» Exercise instructions: From the data that follows, print exactly the lines starting at the one containing "r = List.filter (matching needle) all)" and ending at the one containing "sublist (found s)"; include both of them and nothing more.
+++ Data excerpts +++
(** The prefilter never passes a partial result off as complete.  Whatever
    caps, oversized or unreadable files, directories or boundary it meets,
    the files listed are, in walk order, files the scan may see and that
    contain the name; when [truncated] is false they are all of them, the
    boundary being readable; at most 500 are listed. *)
Theorem prefilter_exact roots boundary needle :
  let r := prefilter roots boundary needle in
  ∃ canon_boundary,
  (truncated r = false → match boundary with
     | None => canon_boundary = None
     | Some b => ∃ c, canonicalize b = Ok c ∧ canon_boundary = Some c end)
  ∧ let all := concat ((λ root, offered root canon_boundary) <$> roots) in
    sublist (files r) (List.filter (matching needle) all)
    ∧ (truncated r = false → files r = List.filter (matching needle) all)
    ∧ Z.of_nat (length (files r)) ≤ MAX_FILES_SCANNED.
Proof.
  assert (S : ∀ b, let s := scan_roots roots b needle no_files in
    let all := concat ((λ root, offered root b) <$> roots) in
    sublist (found s) (List.filter (matching needle) all)
    ∧ (incomplete s = false → found s = List.filter (matching needle) all)
    ∧ Z.of_nat (length (found s)) ≤ MAX_FILES_SCANNED).
  { intros b s all. subst s all.
    destruct (scan_roots_counted needle b roots no_files []) as (k & rest & E & (Hs & Ha & Hn & _) & F).
    { by split_and!. }
    rewrite E, List.filter_app. simpl in Hs, Ha. split_and!.
    - by apply sublist_inserts_r.
    - intros T. rewrite (F T), app_nil_r. by apply Ha.
    - lia. }
  unfold prefilter. destruct boundary as [b|].
  - destruct (canonicalize b) as [c|e]; cbn [files truncated].
    + exists (Some c). split; [by eexists | apply S].
    + exists None. split; [done|]. split_and!; [apply sublist_nil_l | done | done].
  - exists None. split; [done | apply S].
Qed.
End Prefilter.
End References.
+++
» Your response:
    ∧ (truncated r = false → files r = List.filter (matching needle) all)
    ∧ Z.of_nat (length (files r)) ≤ MAX_FILES_SCANNED.
Proof.
  assert (S : ∀ b, let s := scan_roots roots b needle no_files in
    let all := concat ((λ root, offered root b) <$> roots) in
    sublist (found s) (List.filter (matching needle) all)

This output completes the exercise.